In the listing below, locate the line that contains "Inductive exc : Type" and the line that contains "(** The accessors". Restate word for word those two lines and every line between them, and nothing else.

■ SOURCE DATA
BEGIN

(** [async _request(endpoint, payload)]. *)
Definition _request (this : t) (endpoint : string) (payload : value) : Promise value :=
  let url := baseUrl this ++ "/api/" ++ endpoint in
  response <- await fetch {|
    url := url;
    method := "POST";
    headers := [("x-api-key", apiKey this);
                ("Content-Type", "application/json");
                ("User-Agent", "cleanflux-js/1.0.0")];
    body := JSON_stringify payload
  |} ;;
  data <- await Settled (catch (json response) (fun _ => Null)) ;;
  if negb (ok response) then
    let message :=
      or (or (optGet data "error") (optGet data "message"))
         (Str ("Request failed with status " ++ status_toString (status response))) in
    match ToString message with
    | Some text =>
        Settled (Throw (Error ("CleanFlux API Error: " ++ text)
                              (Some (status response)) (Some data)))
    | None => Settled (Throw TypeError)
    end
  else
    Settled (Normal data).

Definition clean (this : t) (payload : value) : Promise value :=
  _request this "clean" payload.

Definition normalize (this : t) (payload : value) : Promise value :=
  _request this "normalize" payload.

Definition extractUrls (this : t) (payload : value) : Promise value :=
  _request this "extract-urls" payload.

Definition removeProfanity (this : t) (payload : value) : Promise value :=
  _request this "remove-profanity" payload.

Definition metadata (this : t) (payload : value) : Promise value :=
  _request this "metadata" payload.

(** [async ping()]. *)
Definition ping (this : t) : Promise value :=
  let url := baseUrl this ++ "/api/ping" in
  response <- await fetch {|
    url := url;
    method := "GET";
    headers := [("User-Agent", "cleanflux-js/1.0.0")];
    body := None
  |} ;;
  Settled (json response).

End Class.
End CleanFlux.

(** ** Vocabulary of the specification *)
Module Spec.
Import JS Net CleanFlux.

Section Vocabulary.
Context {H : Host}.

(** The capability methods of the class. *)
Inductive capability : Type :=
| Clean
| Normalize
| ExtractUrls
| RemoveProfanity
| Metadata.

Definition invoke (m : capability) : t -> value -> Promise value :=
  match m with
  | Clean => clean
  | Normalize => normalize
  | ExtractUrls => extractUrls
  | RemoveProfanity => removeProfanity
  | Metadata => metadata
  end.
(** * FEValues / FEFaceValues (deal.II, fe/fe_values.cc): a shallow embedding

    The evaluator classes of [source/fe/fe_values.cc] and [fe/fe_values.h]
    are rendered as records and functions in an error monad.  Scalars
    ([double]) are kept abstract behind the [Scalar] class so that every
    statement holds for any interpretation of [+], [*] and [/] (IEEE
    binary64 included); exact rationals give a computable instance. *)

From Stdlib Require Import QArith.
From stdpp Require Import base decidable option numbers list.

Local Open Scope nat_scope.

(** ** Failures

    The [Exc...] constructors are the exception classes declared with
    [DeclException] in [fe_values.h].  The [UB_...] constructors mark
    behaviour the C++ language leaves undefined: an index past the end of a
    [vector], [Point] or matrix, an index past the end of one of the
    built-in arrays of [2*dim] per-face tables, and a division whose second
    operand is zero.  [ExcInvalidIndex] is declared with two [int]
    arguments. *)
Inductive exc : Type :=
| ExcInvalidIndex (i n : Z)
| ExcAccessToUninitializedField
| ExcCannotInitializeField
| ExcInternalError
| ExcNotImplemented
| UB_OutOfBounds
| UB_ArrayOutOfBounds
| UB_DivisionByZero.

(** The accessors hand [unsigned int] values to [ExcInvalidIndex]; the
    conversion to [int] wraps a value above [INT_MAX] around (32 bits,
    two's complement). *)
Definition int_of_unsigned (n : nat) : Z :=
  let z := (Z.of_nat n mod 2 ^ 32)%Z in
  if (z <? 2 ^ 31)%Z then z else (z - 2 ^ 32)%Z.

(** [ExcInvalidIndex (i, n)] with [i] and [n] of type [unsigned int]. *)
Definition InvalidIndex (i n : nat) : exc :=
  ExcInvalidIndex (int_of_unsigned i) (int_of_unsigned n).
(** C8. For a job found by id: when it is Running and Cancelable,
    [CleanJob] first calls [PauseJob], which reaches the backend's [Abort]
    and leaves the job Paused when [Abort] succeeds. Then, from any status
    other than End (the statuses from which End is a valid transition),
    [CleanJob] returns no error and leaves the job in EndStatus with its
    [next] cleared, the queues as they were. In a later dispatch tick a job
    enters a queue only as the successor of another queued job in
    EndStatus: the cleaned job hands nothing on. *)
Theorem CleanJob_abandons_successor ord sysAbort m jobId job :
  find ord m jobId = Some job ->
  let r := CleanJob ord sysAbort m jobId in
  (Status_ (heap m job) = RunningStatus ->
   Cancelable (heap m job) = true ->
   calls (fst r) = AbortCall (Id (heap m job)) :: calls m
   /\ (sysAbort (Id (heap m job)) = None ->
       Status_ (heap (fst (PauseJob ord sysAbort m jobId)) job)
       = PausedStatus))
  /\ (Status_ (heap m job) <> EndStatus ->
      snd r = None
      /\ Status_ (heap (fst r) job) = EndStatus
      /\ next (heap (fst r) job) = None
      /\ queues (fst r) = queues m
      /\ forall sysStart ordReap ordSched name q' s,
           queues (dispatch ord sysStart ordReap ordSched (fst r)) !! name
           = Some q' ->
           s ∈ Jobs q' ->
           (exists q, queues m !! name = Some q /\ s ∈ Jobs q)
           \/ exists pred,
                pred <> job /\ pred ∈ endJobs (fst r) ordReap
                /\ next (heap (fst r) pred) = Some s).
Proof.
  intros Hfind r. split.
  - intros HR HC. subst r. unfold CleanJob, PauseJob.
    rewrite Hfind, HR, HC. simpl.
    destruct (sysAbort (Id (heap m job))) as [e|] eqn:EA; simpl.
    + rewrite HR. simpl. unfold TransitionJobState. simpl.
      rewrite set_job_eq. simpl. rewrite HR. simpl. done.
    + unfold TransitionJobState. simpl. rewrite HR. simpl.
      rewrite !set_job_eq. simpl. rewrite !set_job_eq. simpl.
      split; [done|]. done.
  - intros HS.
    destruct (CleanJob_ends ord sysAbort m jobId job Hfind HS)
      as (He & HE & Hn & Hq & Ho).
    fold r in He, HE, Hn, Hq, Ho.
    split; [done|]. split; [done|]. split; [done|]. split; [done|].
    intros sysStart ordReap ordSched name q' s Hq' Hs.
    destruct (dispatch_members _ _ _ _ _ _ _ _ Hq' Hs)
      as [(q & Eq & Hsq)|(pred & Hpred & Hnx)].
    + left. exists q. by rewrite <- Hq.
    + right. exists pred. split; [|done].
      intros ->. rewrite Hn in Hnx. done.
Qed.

END
BEGIN

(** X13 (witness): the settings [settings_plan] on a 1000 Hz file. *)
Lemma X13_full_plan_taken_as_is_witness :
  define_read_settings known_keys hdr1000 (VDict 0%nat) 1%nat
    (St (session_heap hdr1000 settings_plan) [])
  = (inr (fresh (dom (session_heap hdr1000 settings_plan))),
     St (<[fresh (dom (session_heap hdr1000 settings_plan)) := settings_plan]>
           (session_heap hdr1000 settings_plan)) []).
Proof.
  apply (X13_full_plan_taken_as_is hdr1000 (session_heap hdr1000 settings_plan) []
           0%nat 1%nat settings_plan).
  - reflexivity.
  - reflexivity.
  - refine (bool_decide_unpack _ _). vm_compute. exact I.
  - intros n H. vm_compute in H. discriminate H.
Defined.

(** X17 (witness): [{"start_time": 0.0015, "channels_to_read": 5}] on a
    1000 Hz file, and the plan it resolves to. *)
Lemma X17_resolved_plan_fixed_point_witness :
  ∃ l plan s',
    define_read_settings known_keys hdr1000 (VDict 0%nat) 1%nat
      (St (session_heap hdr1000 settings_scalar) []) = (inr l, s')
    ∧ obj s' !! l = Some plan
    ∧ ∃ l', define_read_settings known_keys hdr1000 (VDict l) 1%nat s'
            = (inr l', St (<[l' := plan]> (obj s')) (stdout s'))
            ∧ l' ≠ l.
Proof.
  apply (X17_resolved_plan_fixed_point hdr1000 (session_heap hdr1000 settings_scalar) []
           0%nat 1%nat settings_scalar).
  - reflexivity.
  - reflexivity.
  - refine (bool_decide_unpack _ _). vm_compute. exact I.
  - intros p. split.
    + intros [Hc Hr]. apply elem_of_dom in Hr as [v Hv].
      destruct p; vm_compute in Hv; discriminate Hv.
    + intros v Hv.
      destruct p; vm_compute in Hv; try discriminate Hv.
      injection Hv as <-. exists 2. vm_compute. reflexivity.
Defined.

END
BEGIN

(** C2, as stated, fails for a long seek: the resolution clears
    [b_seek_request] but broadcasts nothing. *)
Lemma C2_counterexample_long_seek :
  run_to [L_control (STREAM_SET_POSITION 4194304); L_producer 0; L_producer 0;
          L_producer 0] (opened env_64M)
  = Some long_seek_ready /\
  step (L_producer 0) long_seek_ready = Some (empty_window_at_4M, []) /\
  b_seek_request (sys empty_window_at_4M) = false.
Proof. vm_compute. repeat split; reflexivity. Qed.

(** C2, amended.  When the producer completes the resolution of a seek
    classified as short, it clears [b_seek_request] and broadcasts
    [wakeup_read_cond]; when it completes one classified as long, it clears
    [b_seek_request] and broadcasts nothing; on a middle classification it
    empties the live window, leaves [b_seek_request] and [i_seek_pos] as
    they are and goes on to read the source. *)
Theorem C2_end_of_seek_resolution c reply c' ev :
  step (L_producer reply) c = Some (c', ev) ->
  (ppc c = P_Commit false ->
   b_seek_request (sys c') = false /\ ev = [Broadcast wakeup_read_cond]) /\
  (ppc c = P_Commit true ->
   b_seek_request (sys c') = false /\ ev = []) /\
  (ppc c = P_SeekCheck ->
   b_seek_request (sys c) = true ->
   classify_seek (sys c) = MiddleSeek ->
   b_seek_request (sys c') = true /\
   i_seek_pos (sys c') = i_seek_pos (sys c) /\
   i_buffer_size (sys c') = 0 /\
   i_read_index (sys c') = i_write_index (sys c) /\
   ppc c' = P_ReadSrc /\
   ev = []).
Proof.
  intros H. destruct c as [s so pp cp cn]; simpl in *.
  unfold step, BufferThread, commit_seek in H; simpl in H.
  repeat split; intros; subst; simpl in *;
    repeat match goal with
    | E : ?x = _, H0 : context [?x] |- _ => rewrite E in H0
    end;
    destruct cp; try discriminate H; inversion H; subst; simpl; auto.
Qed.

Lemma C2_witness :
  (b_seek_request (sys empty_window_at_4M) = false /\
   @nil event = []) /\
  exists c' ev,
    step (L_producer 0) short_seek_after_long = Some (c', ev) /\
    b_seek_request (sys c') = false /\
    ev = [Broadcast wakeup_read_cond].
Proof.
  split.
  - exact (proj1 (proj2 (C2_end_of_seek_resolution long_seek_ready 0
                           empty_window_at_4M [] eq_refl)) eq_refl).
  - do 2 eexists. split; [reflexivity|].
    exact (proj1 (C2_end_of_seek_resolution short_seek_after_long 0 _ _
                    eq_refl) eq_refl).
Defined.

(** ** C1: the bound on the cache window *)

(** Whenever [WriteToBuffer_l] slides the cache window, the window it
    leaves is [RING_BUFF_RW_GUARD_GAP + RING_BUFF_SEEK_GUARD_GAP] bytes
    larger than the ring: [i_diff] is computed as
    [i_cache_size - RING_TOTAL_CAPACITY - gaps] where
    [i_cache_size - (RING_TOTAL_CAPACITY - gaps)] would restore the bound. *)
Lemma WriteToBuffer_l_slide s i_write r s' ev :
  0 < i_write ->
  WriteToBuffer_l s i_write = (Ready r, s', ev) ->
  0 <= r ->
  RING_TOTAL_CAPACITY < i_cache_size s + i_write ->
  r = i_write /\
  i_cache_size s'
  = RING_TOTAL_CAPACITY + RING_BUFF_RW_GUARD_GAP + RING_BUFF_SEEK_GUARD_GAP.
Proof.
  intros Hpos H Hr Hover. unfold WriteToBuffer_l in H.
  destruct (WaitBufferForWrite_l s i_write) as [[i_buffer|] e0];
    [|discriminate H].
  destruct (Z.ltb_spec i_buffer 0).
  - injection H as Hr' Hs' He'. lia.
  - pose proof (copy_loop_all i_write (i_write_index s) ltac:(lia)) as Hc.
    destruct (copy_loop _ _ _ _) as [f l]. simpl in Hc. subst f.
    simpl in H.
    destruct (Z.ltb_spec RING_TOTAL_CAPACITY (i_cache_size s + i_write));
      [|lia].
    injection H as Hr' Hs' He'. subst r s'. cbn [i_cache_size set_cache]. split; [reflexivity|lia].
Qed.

END

■ RESULT
Inductive exc : Type :=
| ExcInvalidIndex (i n : Z)
| ExcAccessToUninitializedField
| ExcCannotInitializeField
| ExcInternalError
| ExcNotImplemented
| UB_OutOfBounds
| UB_ArrayOutOfBounds
| UB_DivisionByZero.

(** The accessors hand [unsigned int] values to [ExcInvalidIndex]; the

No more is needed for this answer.